In quel progetto rientra anche la splendida Cappella del Doge, affrescata da Giovanni Battista Carlone e Giulio Benso alla metà del Seicento, vero e proprio gioiello del palazzo che riassume e celebra la storia di Genova. Sebbene sembri dedicata alla Vergine, rappresentata nella radiosa scultura di Francesco Schiaffino sull’altare, la Cappella celebra in realtà i fasti di Genova: in un crescendo di decorazioni – dal pavimento con i marmi policromi alla volta a trompe l’oeil – sulle pareti affrescate sono rappresentati gli eroi della storia di Genova, Guglielmo Embriaco e Cristoforo Colombo. Sulla volta la Vergine in trono invocata dai Santi protettori della città, Giovanni Battista, Giorgio, Bernardo e Lorenzo mostra il bambino Gesù con un cartiglio ben visibile che recita «et rege eos» – governali – in riferimento al decreto del 1637 con cui la Madonna venne eletta Regina di Genova e la Repubblica fu trasformata in Regno.

I Saloni

Lo stile invece tipicamente neoclassico dei Saloni di Rappresentanza -in cui si riuniva il Senato della Repubblica – è legato a un rovinoso incendio del 1777, che distrusse parte del piano nobile e la facciata, e venne ricostruito dall’architetto Simone Cantoni, autore anche della facciata su piazza Matteotti e della copertura dei saloni a forma di carena rovesciata.

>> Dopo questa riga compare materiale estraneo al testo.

Lemma client_request_reaches_token_exchange_witness :
  ∃ rep calls,
    run (chat_handler default_config
           (Some (chat_call_body
                    {| cc_apiKey := "key"; cc_systemPrompt := "Be brief";
                       cc_messages := [ {| role := "user";
                                           content := Some (JStr "hi") |} ] |})))
        (rejecting_upstream "no")
    = (Ok rep, TokenCall (Some (JStr "key")) :: calls).
Proof.
  apply (client_request_reaches_token_exchange default_config (rejecting_upstream "no")
           {| cc_apiKey := "key"; cc_systemPrompt := "Be brief";
              cc_messages := [ {| role := "user"; content := Some (JStr "hi") |} ] |}).
  discriminate.
Defined.

Lemma live_answer_reaches_client_witness :
  ∃ rep log,
    run (chat_handler default_config
           (Some (chat_call_body
                    {| cc_apiKey := "key"; cc_systemPrompt := "Be brief";
                       cc_messages := [ {| role := "user";
                                           content := Some (JStr "hi") |} ] |})))
        (answering_upstream "token" sample_completion) = (Ok rep, log) ∧
    callWatsonX_settle to_string_sample (deliver rep) = Returned (Some (JStr "Hi")).
Proof.
  apply (live_answer_reaches_client to_string_sample default_config
           (answering_upstream "token" sample_completion)
           {| cc_apiKey := "key"; cc_systemPrompt := "Be brief";
              cc_messages := [ {| role := "user"; content := Some (JStr "hi") |} ] |}
           (Some (JStr "token")) [TokenCall (Some (JStr "key"))]
           {| resp_status := 200; resp_text := ""; resp_json := Ok sample_completion |}
           sample_completion
           (JArr [JObj {[ "message" := JObj {[ "content" := JStr "Hi" ]} ]}])
           (JObj {[ "message" := JObj {[ "content" := JStr "Hi" ]} ]})
           (JObj {[ "content" := JStr "Hi" ]}) (JStr "Hi"));
    first [discriminate | reflexivity].
Defined.
(** X9. A submitted lead closes the gate for the rest of the conversation:
    from a session with [leadSubmitted] set and no form in the chat body,
    no sequence of sends, chip clicks, backend replies (whatever routing
    and profile they carry), timers and other actions brings the form
    back or clears the flag; only a reset or the specialist button do. *)
Theorem submitted_lead_stays_closed (s : Session) (actions : list Action) :
  leadSubmitted s = true -> hasLeadForm (chatBody s) = false ->
  forallb keepsLead actions = true ->
  leadSubmitted (run s actions) = true
  /\ hasLeadForm (chatBody (run s actions)) = false.
Proof.
  intros Hs Hf Hk.
  assert (H0 : leadClosed s).
  { split; [exact Hs|]. destruct (countForms (chatBody s)) eqn:E; [reflexivity|].
    assert (Ht : hasLeadForm (chatBody s) = true)
      by (apply countForms_hasLeadForm; lia).
    congruence. }
  assert (H : leadClosed (run s actions)).
  { unfold run. revert s H0 Hs Hf. induction actions as [|a actions IH];
      intros s H0 _ _; [exact H0|].
    cbn [forallb] in Hk. apply andb_true_iff in Hk. destruct Hk as [Ha Hk].
    cbn [fold_left]. assert (H1 : leadClosed (step s a))
      by (apply handler_leadClosed; assumption).
    apply (IH Hk (step s a) H1); [apply H1|].
    destruct (hasLeadForm (chatBody (step s a))) eqn:E; [|reflexivity].
    apply countForms_hasLeadForm in E. destruct H1 as [_ H1]. lia. }
  destruct H as [H1 H2]. split; [exact H1|].
  destruct (hasLeadForm (chatBody (run s actions))) eqn:E; [|reflexivity].
  apply countForms_hasLeadForm in E. lia.
Qed.
(** * inspect_langcodes: a shallow embedding of the language-code resolver

    The script [inspect_langcodes.py] resolves a query (a BCP 47 tag or an
    English language name) with the [langcodes] package and prints the
    standardized tag, a description, the likely script and a list of
    closely related tags.

    The [langcodes] package and [argparse] are not part of the script: they
    are taken as an environment ([Langcodes]) whose operations may raise.
    The script's own functions are embedded over that environment:
    exceptions as a [result], the closure state of [add] and the standard
    output of [main] as explicit state. *)

From Stdlib Require Import String Ascii ZArith Bool.
From stdpp Require Import base gmap strings list.

Local Open Scope Z_scope.

(** ** Python values used by the script *)

(** An exception instance; [str(exc)] is its message.  Only subclasses of
    [Exception] are modelled: every [except] clause of the script is
    [except Exception]. *)
Record exc : Type := Exception { message : string }.

(** The result of a call that may raise. *)
Inductive result (A : Type) : Type :=
| Ok (a : A)
| Raise (e : exc).
Arguments Ok {A} a.
Arguments Raise {A} e.

(** An element handed to [add]: [str | Language]. *)
Inductive value (Lang : Type) : Type :=
| VLang (l : Lang)
| VStr (s : string).
Arguments VLang {Lang} l.
Arguments VStr {Lang} s.

(** The value of [getattr(obj, name, None)] for the attributes the script
    inspects with [isinstance(value, str)]: absent, a string, or a
    sequence of strings. *)
Inductive pyattr : Type :=
| AttrNone
| AttrStr (s : string)
| AttrSeq (items : list string).

(** Truth value of a [str]: only the empty string is falsy. *)
Definition truthy (s : string) : bool :=
  match s with
  | EmptyString => false
  | String _ _ => true
  end.

(** Truth value of a [str | None]. *)
Definition truthy_opt (o : option string) : bool :=
  match o with
  | Some s => truthy s
  | None => false
  end.

(** [x or None] for an attribute that is [None] or a string. *)
Definition or_None (o : option string) : option string :=
  if truthy_opt o then o else None.

(** [x or d] for [x : str | None] and a string [d]. *)
Definition or_str (o : option string) (d : string) : string :=
  match o with
  | Some s => if truthy s then s else d
  | None => d
  end.
(** * ADSR envelopes of [music.core.filters.adsr]

    A shallow embedding of [adsr] and [adsr_stereo]
    (src/music/core/filters/adsr.py) and of the Python and NumPy operations
    they use.  Python numbers are modelled as they are at run time: an [int]
    is an unbounded integer, a [float] is an IEEE-754 binary64 value (Rocq's
    primitive floats), and an operation that raises returns [Raise].

    [fade] and [loud] (imported from [.fade] and [.loud]) are not among the
    sources, and [10 ** x] is the C library's [pow]: the three are parameters
    of the embedding. *)

From Stdlib Require Import ZArith QArith Qround String List Floats Lia Bool.
Import ListNotations.

(** ** Exceptions and fallible computations *)

Module Py.

Inductive exn : Set :=
| ZeroDivisionError
| TypeError
| ValueError
| OverflowError
| IndexError
| NotImplementedError.

Inductive result (A : Type) : Type :=
| Ok (a : A)
| Raise (e : exn).

Arguments Ok {A} a.
Arguments Raise {A} e.

Definition bind {A B : Type} (c : result A) (k : A -> result B) : result B :=
  match c with
  | Ok a => k a
  | Raise e => Raise e
  end.

Definition raises {A : Type} (c : result A) : Prop :=
  exists e, c = Raise e.

(** ** Python numbers *)

Inductive pynum : Set :=
| PyInt (z : Z)
| PyFloat (f : float).

(** [float(z)]: the nearest binary64 value (ties to even);
    [OverflowError] when [z] is too large for a float. *)
Definition float_of_int (z : Z) : result float :=
  match binary_normalize prec emax z 0 false with
  | S754_infinity _ => Raise OverflowError
  | sf => Ok (SF2Prim sf)
  end.

Definition as_float (x : pynum) : result float :=
  match x with
  | PyInt z => float_of_int z
  | PyFloat f => Ok f
  end.

(** [x == 0.0], true of both signed zeros and false of nan. *)
Definition is_zero (f : float) : bool := PrimFloat.eqb f 0%float.

(** [a * b]: exact on two ints, binary64 otherwise (no exception on
    overflow, the product is then an infinity). *)
Definition py_mul (a b : pynum) : result pynum :=
  match a, b with
  | PyInt x, PyInt y => Ok (PyInt (x * y))
  | _, _ =>
      bind (as_float a) (fun fa =>
      bind (as_float b) (fun fb =>
      Ok (PyFloat (fa * fb)%float)))
  end.

(** [x / y] on two ints: the correctly rounded quotient. *)
Definition int_truediv (x y : Z) : result float :=
  if (y =? 0)%Z then Raise ZeroDivisionError
  else if (x =? 0)%Z then Ok (if (y <? 0)%Z then (-0)%float else 0%float)
  else
    let '(mz, ez, lz) := SFdiv_core_binary prec emax (Z.abs x) 0 (Z.abs y) 0 in
    match binary_round_aux prec emax (xorb (x <? 0)%Z (y <? 0)%Z) mz ez lz with
    | S754_infinity _ => Raise OverflowError
    | sf => Ok (SF2Prim sf)
    end.

(** [a / b] (true division). *)
Definition py_truediv (a b : pynum) : result float :=
  match a, b with
  | PyInt x, PyInt y => int_truediv x y
  | _, _ =>
      bind (as_float a) (fun fa =>
      bind (as_float b) (fun fb =>
      if is_zero fb then Raise ZeroDivisionError else Ok (fa / fb)%float))
  end.

(** The integer a finite float truncates to, toward zero. *)
Definition trunc_finite (s : bool) (m : positive) (e : Z) : Z :=
  let a := if (0 <=? e)%Z then Z.shiftl (Z.pos m) e
           else Z.shiftr (Z.pos m) (- e) in
  if s then (- a)%Z else a.

(** [int(x)]. *)
Definition py_int (x : pynum) : result Z :=
  match x with
  | PyInt z => Ok z
  | PyFloat f =>
      match Prim2SF f with
      | S754_zero _ => Ok 0%Z
      | S754_infinity _ => Raise OverflowError
      | S754_nan => Raise ValueError
      | S754_finite s m e => Ok (trunc_finite s m e)
      end
  end.

(** A keyword argument documented as "scalar or array_like": a Python
    number, a Python list of numbers, or a one-dimensional float ndarray. *)
Inductive pyparam : Set :=
| Scalar (x : pynum)
| PyList (l : list pynum)
| NdArray (a : list float).

(** [p / d] for such an argument and a Python number [d]: a list has no
    [/]; an ndarray is divided element by element and NumPy only warns on a
    zero divisor. *)
Definition param_truediv (p : pyparam) (d : pynum) : result pyparam :=
  match p with
  | Scalar x => bind (py_truediv x d) (fun q => Ok (Scalar (PyFloat q)))
  | PyList _ => Raise TypeError
  | NdArray a =>
      bind (as_float d) (fun fd => Ok (NdArray (map (fun x => (x / fd)%float) a)))
  end.

End Py.

Export Py.

Declare Scope py_scope.
Delimit Scope py_scope with py.
Notation "x <- c ;; k" := (bind c (fun x => k))
  (at level 61, c at next level, right associativity) : py_scope.
Open Scope py_scope.
Open Scope Z_scope.

(** ** NumPy arrays (one-dimensional, float64) *)

Module Np.

(** [np.ones(k)]: a negative dimension is a [ValueError]. *)
Definition ones (k : Z) : result (list float) :=
  if k <? 0 then Raise ValueError else Ok (repeat 1%float (Z.to_nat k)).

(** [a * c] for an array [a] and a float [c]. *)
Definition scale (a : list float) (c : float) : list float :=
  map (fun x => (x * c)%float) a.

(** [np.hstack] of one-dimensional arrays. *)
Definition hstack (parts : list (list float)) : list float := List.concat parts.

Fixpoint zip_mul (a b : list float) : list float :=
  match a, b with
  | x :: a', y :: b' => (x * y)%float :: zip_mul a' b'
  | _, _ => []
  end.

(** [a * b] for two arrays: element-wise on equal lengths, a length-one
    operand is broadcast, any other pair of shapes is a [ValueError]. *)
Definition mul (a b : list float) : result (list float) :=
  if (length a =? length b)%nat then Ok (zip_mul a b)
  else match a, b with
       | _, [y] => Ok (map (fun x => (x * y)%float) a)
       | [x], _ => Ok (map (fun y => (x * y)%float) b)
       | _, _ => Raise ValueError
       end.

(** [np.vstack((r0, r1))] of two one-dimensional arrays. *)
Definition vstack (r0 r1 : list float) : result (list (list float)) :=
  if (length r0 =? length r1)%nat then Ok [r0; r1] else Raise ValueError.

End Np.

(** ** The keyword arguments of [adsr] *)

Record adsr_args : Set := {
  envelope_duration : pynum;
  attack_duration : pynum;
  decay_duration : pynum;
  sustain_level : pynum;
  release_duration : pynum;
  transition : string;
  alpha : pyparam;
  db_dev : pyparam;
  to_zero : pyparam;
  number_of_samples : Z;
  sample_rate : pynum
}.

(** The defaults of the signature (adsr.py, lines 7-11). *)
Definition default_args : adsr_args := {|
  envelope_duration := PyInt 2;
  attack_duration := PyInt 20;
  decay_duration := PyInt 20;
  sustain_level := PyInt (-5);
  release_duration := PyInt 50;
  transition := "exp";
  alpha := Scalar (PyInt 1);
  db_dev := Scalar (PyInt (-80));
  to_zero := Scalar (PyInt 1);
  number_of_samples := 0;
  sample_rate := PyInt 44100
|}.

(** The float literal [0.001]. *)
Definition milli : float := 0x1.0624dd2f1a9fcp-10%float.

(** The type of [fade]: [fade_out] ([None] when the call leaves it at its
    default), [method], [alpha], [dB], [perc], [number_of_samples]. *)
Definition fade_fn : Type :=
  option bool -> string -> pyparam -> pyparam -> pyparam -> Z ->
  result (list float).

(** The type of [loud]: [trans_dev], [method], [alpha],
    [number_of_samples]. *)
Definition loud_fn : Type :=
  pynum -> string -> pyparam -> Z -> result (list float).

Section Adsr.

Variable fade : fade_fn.
Variable loud : loud_fn.
(** [10 ** x] for a float [x] ([OverflowError] when out of range). *)
Variable pow10 : float -> result float.
(** * A shallow embedding of the node core: mempool, MPT proofs, DAO
      transaction lookups and the TCP peer session machine.

    Every definition below is a translation of a Go function of the
    repository; the Go name is kept.  Byte strings are lists of [Z],
    Go's [int64]-based [util.Fixed8] is [Z] with the wrap-around of the
    machine addition written out, Go maps are [gmap]s and slices are
    lists. *)

From Stdlib Require Import ZArith Lia.
From stdpp Require Import gmap list sorting strings.

(** ** Machine integers and byte strings *)

(** Two's complement wrap-around of a 64-bit signed integer. *)
Definition wrap64 (x : Z) : Z :=
  ((x + 2 ^ 63) `mod` 2 ^ 64 - 2 ^ 63)%Z.

Definition add64 (x y : Z) : Z := wrap64 (x + y).
Definition sub64 (x y : Z) : Z := wrap64 (x - y).

(** Go's [bytes.Compare]: lexicographic, result in {-1, 0, 1}. *)
Fixpoint bytes_Compare (a b : list Z) : Z :=
  match a, b with
  | [], [] => 0
  | [], _ :: _ => -1
  | _ :: _, [] => 1
  | x :: a', y :: b' =>
      if (x <? y)%Z then (-1)%Z
      else if (y <? x)%Z then 1%Z
      else bytes_Compare a' b'
  end.

(** Go's [sort.Search]: the binary search loop
    [for i < j { h := (i+j)/2; if !f(h) { i = h+1 } else { j = h } }].
    The loop runs at most [n] times on [0, n), which is the fuel given. *)
Fixpoint search_loop (fuel : nat) (f : nat -> bool) (i j : nat) : nat :=
  match fuel with
  | O => i
  | S fuel' =>
      if i <? j then
        let h := (i + j) / 2 in
        if negb (f h) then search_loop fuel' f (h + 1) j
        else search_loop fuel' f i h
      else i
  end.

Definition sort_Search (n : nat) (f : nat -> bool) : nat :=
  search_loop n f 0 n.

(** Go's [copy(s[n+1:], s[n:])]: the elements from index [n] on move one
    place to the right, the last one is overwritten. *)
Definition copy_shift_right {A} (s : list A) (n : nat) : list A :=
  take (S n) s ++ take (length s - S n) (drop n s).

(** Go's [copy(s[n:], s[n+1:])] followed by [s = s[:len(s)-1]]. *)
Definition copy_shift_left {A} (s : list A) (n : nat) : list A :=
  take n s ++ drop (S n) s.

(** [for num = range s { if p(s[num]) { break } }]: the value of [num]
    after the loop; without a hit it is the last index (0 on an empty
    slice, where the loop body never runs). *)
Fixpoint range_break_from {A} (p : A -> bool) (s : list A) (idx last : nat) : nat :=
  match s with
  | [] => last
  | x :: s' => if p x then idx else range_break_from p s' (S idx) idx
  end.

Definition range_break {A} (p : A -> bool) (s : list A) : nat :=
  range_break_from p s 0 0.

(** [sort.Slice] with a strict [less]: an insertion sort.  The slices
    sorted in this development are ordered by a comparison that is zero
    only on equal values, so every sorting algorithm gives the same
    result. *)
Fixpoint sort_insert {A} (less : A -> A -> bool) (x : A) (l : list A) : list A :=
  match l with
  | [] => [x]
  | y :: l' => if less y x then y :: sort_insert less x l' else x :: l
  end.

Definition sort_Slice {A} (less : A -> A -> bool) (l : list A) : list A :=
  foldr (sort_insert less) [] l.

(** ** Facts about the byte order and the binary search *)

(** "Lexicographically smaller", as the spec words it: the first byte
    that differs is smaller, or the string is a proper prefix. *)
Inductive lex_lt : list Z -> list Z -> Prop :=
| lex_lt_nil y b : lex_lt [] (y :: b)
| lex_lt_head x y a b : (x < y)%Z -> lex_lt (x :: a) (y :: b)
| lex_lt_tail x a b : lex_lt a b -> lex_lt (x :: a) (x :: b).
(** * NVTabular workflow: task graph, phase assembly and reordering

    A shallow embedding of [nvtabular/workflow.py] (classes [BaseWorkflow]
    and [Workflow]) together with the properties of its phase scheduler.

    Python objects are modelled as follows.
    - An operator instance is a value of [Operator]; the field [obj] stands
      for the identity of the Python object, so that Python's default [==]
      on operators (identity) is Leibniz equality here.
    - A task is the 4-tuple [(operator, main_columns_class, col_sub_key,
      required_operators)] of the source.
    - Dictionaries are association lists in insertion order, since the
      source iterates over [config.keys()], [task_list.items()] and
      [columns_ctx[...].values()].
    - A call that can raise returns a [result]; the exception is named.
    - A loop that removes from the list it iterates over is modelled with
      the index of the Python list iterator written out. *)

From Stdlib Require Import List String Ascii Bool Arith ZArith Lia Permutation.
Import ListNotations.
Open Scope string_scope.
Open Scope list_scope.

Set Implicit Arguments.

(* ================================================================== *)
(** ** Exceptions *)

Inductive exn : Type :=
| ValueError
| KeyError
| IndexError
| AttributeError
| TypeError.

Inductive result (A : Type) : Type :=
| OK (a : A)
| Raise (e : exn).

Arguments OK {A} a.
Arguments Raise {A} e.

Definition bind {A B : Type} (r : result A) (f : A -> result B) : result B :=
  match r with
  | OK a => f a
  | Raise e => Raise e
  end.

Notation "x <- r ;; k" := (bind r (fun x => k))
  (at level 61, r at next level, right associativity).

(* ================================================================== *)
(** ** Python lists and strings *)

Section PyList.
Variable A : Type.
Variable A_eq_dec : forall x y : A, {x = y} + {x <> y}.

(** [x in l] *)
Definition py_in (x : A) (l : list A) : bool :=
  if in_dec A_eq_dec x l then true else false.

(** The list left by [l.remove(x)] when [x] occurs in [l]: the first
    element equal to [x] is deleted. *)
Fixpoint remove_first (x : A) (l : list A) : list A :=
  match l with
  | [] => []
  | y :: l' => if A_eq_dec x y then l' else y :: remove_first x l'
  end.

(** [l.remove(x)], which raises [ValueError] when [x] is not in [l]. *)
Definition list_remove (x : A) (l : list A) : result (list A) :=
  if in_dec A_eq_dec x l then OK (remove_first x l) else Raise ValueError.

(** [not l] *)
Definition is_empty (l : list A) : bool :=
  match l with [] => true | _ => false end.

End PyList.

(** [a in b] on Python strings: [a] occurs in [b] as a contiguous
    substring. *)
Fixpoint str_in (a b : string) : bool :=
  if prefix a b then true
  else match b with
       | EmptyString => false
       | String _ b' => str_in a b'
       end.

(* ================================================================== *)
(** ** Dictionaries in insertion order *)

Definition dict (V : Type) : Type := list (string * V).

Section Dict.
Variable V : Type.

(** [d.get(k)] *)
Fixpoint lookup (k : string) (d : dict V) : option V :=
  match d with
  | [] => None
  | (k', v) :: d' => if String.eqb k k' then Some v else lookup k d'
  end.

(** [d[k]] *)
Definition getitem (k : string) (d : dict V) : result V :=
  match lookup k d with
  | Some v => OK v
  | None => Raise KeyError
  end.

(** [k in d] *)
Definition has_key (k : string) (d : dict V) : bool :=
  match lookup k d with Some _ => true | None => false end.

(** [d[k] = v]: an existing key keeps its position, a new key goes last. *)
Fixpoint setitem (k : string) (v : V) (d : dict V) : dict V :=
  match d with
  | [] => [(k, v)]
  | (k', v') :: d' =>
      if String.eqb k k' then (k, v) :: d' else (k', v') :: setitem k v d'
  end.

Definition keys (d : dict V) : list string := map fst d.
Definition values (d : dict V) : list V := map snd d.

End Dict.

(* ================================================================== *)
(** ** Operators and tasks *)

(** The class of an operator, as the tests of the source see it.
    [StatOperator] stands for a class that derives from [StatOperator]
    directly ([op.__class__.__base__] is [StatOperator]), and
    [DerivedStatOperator] for the other instances of [StatOperator]: a class
    that derives from it through another class.  [DFOperator] is a subclass
    of [TransformOperator]; [OtherOperator] is an operator that derives from
    neither [TransformOperator] nor [StatOperator]. *)
Inductive OpKind : Type :=
| StatOperator
| DerivedStatOperator
| TransformOperator
| DFOperator
| OtherOperator.

#[local] Set Warnings "-register-all".

(** Modelled from the spec: the operator classes of [nvtabular/ops.py],
    which [workflow.py] imports.  Per the operator contract an operator
    exposes an identifier [_id], a default target column group
    ([get_default_in()], [None] when it has none) and, for a stat-dependent
    transform, the list [req_stats] of the statistic operators it needs.
    [req_stats = None] means the attribute is absent
    ([hasattr(op, "req_stats")] is false).  [obj] is the identity of the
    Python object: two operators are the same object when all fields,
    [obj] included, agree. *)
Inductive Operator : Type :=
| mkOperator (obj : nat) (_id : string) (kind : OpKind)
             (default_in : option string)
             (req_stats : option (list Operator)).

Definition obj (op : Operator) : nat :=
  match op with mkOperator o _ _ _ _ => o end.
Definition _id (op : Operator) : string :=
  match op with mkOperator _ i _ _ _ => i end.
Definition kind (op : Operator) : OpKind :=
  match op with mkOperator _ _ k _ _ => k end.
Definition get_default_in (op : Operator) : option string :=
  match op with mkOperator _ _ _ d _ => d end.
Definition req_stats (op : Operator) : option (list Operator) :=
  match op with mkOperator _ _ _ _ r => r end.

Definition option_eq_dec {A : Type}
  (A_eq_dec : forall x y : A, {x = y} + {x <> y}) (a b : option A) :
  {a = b} + {a <> b}.
Proof. decide equality. Defined.

Definition OpKind_eq_dec (a b : OpKind) : {a = b} + {a <> b}.
Proof. decide equality. Defined.

Fixpoint Operator_eq_dec (a b : Operator) {struct a} : {a = b} + {a <> b}.
Proof.
  decide equality.
  - apply (option_eq_dec (list_eq_dec Operator_eq_dec)).
  - apply (option_eq_dec string_dec).
  - apply OpKind_eq_dec.
  - apply string_dec.
  - apply Nat.eq_dec.
Defined.

(** [isinstance(op, StatOperator)] *)
Definition is_stat (op : Operator) : bool :=
  match kind op with
  | StatOperator | DerivedStatOperator => true
  | _ => false
  end.

(** [op.__class__.__base__ == StatOperator] *)
Definition base_is_stat (op : Operator) : bool :=
  match kind op with StatOperator => true | _ => false end.

(** [isinstance(op, DFOperator)] *)
Definition is_df (op : Operator) : bool :=
  match kind op with DFOperator => true | _ => false end.

(** [isinstance(op, TransformOperator)] *)
Definition is_transform (op : Operator) : bool :=
  match kind op with TransformOperator | DFOperator => true | _ => false end.

(** A task: [(operator, main_columns_class, col_sub_key,
    required_operators)]; the source reads the components as [task[0]] to
    [task[3]]. *)
Record Task : Type := mkTask {
  task_op : Operator;
  task_cols : string;
  task_deps : list string;
  task_parents : list Operator
}.

Definition Task_eq_dec (a b : Task) : {a = b} + {a <> b}.
Proof.
  decide equality.
  - apply (list_eq_dec Operator_eq_dec).
  - apply (list_eq_dec string_dec).
  - apply string_dec.
  - apply Operator_eq_dec.
Defined.

Definition Phase : Type := list Task.

Definition base : string := "base".

(* ================================================================== *)
(** ** Task graph builder *)

(** An entry of a column group's operator list: a single operator, or a
    chain (a Python sequence) of operators. *)
Inductive ConfigEntry : Type :=
| Single (op : Operator)
| Chain (ops : list Operator).

(** The operator-list configuration: stage ("FE", "PP") to column group to
    entries. *)
Definition Config : Type := dict (dict (list ConfigEntry)).

(** The dependency dictionary: stage to column group to
    [(operator, dep_grp)] pairs. *)
Definition DepConfig : Type := dict (dict (list (Operator * list string))).

(** [get_new_config()] *)
Definition get_new_config : Config :=
  [ ("FE", [("all", []); ("continuous", []); ("categorical", [])]);
    ("PP", [("all", []); ("continuous", []); ("categorical", [])]) ].

(** The inner loop of [_compile_dict_from_list]:
    [for idx, op in enumerate(obj):
       tasks.append((op, [obj[idx - 1]._id] if idx > 0 else []))];
    [prev] is [obj[idx - 1]] when [idx > 0]. *)
Fixpoint compile_chain (prev : option Operator) (obj : list Operator)
  : list (Operator * list string) :=
  match obj with
  | [] => []
  | op :: rest =>
      (op, match prev with Some p => [_id p] | None => [] end)
        :: compile_chain (Some op) rest
  end.

Definition compile_entry (obj : ConfigEntry) : list (Operator * list string) :=
  match obj with
  | Single op => compile_chain None [op]
  | Chain ops => compile_chain None ops
  end.

(** [_compile_dict_from_list]; the keys of a Python dictionary are
    distinct, so rebuilding it key by key is a map over its items. *)
Definition _compile_dict_from_list (config : Config) : DepConfig :=
  map (fun '(phase, task_list) =>
         (phase,
          map (fun '(k, v) => (k, flat_map compile_entry v)) task_list))
      config.

(** [_is_repeat_op]: the test [op._id in task_d[0]._id] is on two strings. *)
Fixpoint _is_repeat_op (op : Operator) (cols : string)
  (master_task_list : list Task) : bool :=
  match master_task_list with
  | [] => false
  | task_d :: rest =>
      if str_in (_id op) (_id (task_op task_d))
         && String.eqb cols (task_cols task_d)
      then true
      else _is_repeat_op op cols rest
  end.

(** [dep_grp if dep_grp else ["base"]] *)
Definition or_base (dep_grp : list string) : list string :=
  if is_empty dep_grp then [base] else dep_grp.

(** The loop [for opo in target_op.req_stats] of [_build_tasks]; it
    rebinds [dep_grp] and appends to [dep_tasks]. *)
Fixpoint build_req_stats (reqs : list Operator) (cols : string)
  (master_task_list : list Task) (dep_grp : list string)
  (dep_tasks : list Task) : list string * list Task :=
  match reqs with
  | [] => (dep_grp, dep_tasks)
  | opo :: rest =>
      if negb (_is_repeat_op opo cols master_task_list) then
        let dep_grp := or_base dep_grp in
        build_req_stats rest cols master_task_list dep_grp
          (dep_tasks ++ [mkTask opo cols dep_grp []])
      else build_req_stats rest cols master_task_list dep_grp dep_tasks
  end.

(** One iteration of [for target_op, dep_grp in task_list]. *)
Definition build_target (cols : string) (master_task_list : list Task)
  (dep_tasks : list Task) (entry : Operator * list string)
  : result (list Task) :=
  let '(target_op, dep_grp) := entry in
  st <- (if is_df target_op then
           match req_stats target_op with
           | Some reqs =>
               OK (build_req_stats reqs cols master_task_list dep_grp dep_tasks)
           | None => Raise AttributeError
           end
         else OK (dep_grp, dep_tasks)) ;;
  let '(dep_grp, dep_tasks) := st in
  let dep_grp := or_base dep_grp in
  let parents :=
    match req_stats target_op with None => [] | Some reqs => reqs end in
  if negb (_is_repeat_op target_op cols master_task_list)
  then OK (dep_tasks ++ [mkTask target_op cols dep_grp parents])
  else OK dep_tasks.

Fixpoint build_task_list (cols : string) (master_task_list : list Task)
  (task_list : list (Operator * list string)) (dep_tasks : list Task)
  : result (list Task) :=
  match task_list with
  | [] => OK dep_tasks
  | entry :: rest =>
      dep_tasks <- build_target cols master_task_list dep_tasks entry ;;
      build_task_list cols master_task_list rest dep_tasks
  end.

Nella Sala del Maggior Consiglio si riunivano i 400 nobili che amministravano la Repubblica, in base alla riforma aristocratica di Andrea Doria del 1528, ma si ha notizia anche di banchetti, danze, concerti e spettacoli di carnevale in netto contrasto con l’austerità e la severità del governo di una Repubblica racchiuso all’interno di un palazzo-fortezza. In realtà, a ben vedere, a partire dal Seicento Genova aveva perso le sue peculiarità di repubblica mercantile e militare per assumere un ruolo di potenza economica e finanziaria, in grado di gestire gli ingenti flussi di metalli preziosi provenienti dalle Americhe.

Le Statue dei Doria

La storia di Palazzo Ducale è indissolubilmente legata alla storia della città: che si tratti delle epigrafi del cortile Maggiore o delle statue di Andrea e Gio. Andrea Doria – simboli del potere aristocratico abbattute durante la sollevazione popolare alla fine del Settecento – attraversando gli spazi del Palazzo ci si imbatte nei segni e nei simboli di una narrazione secolare.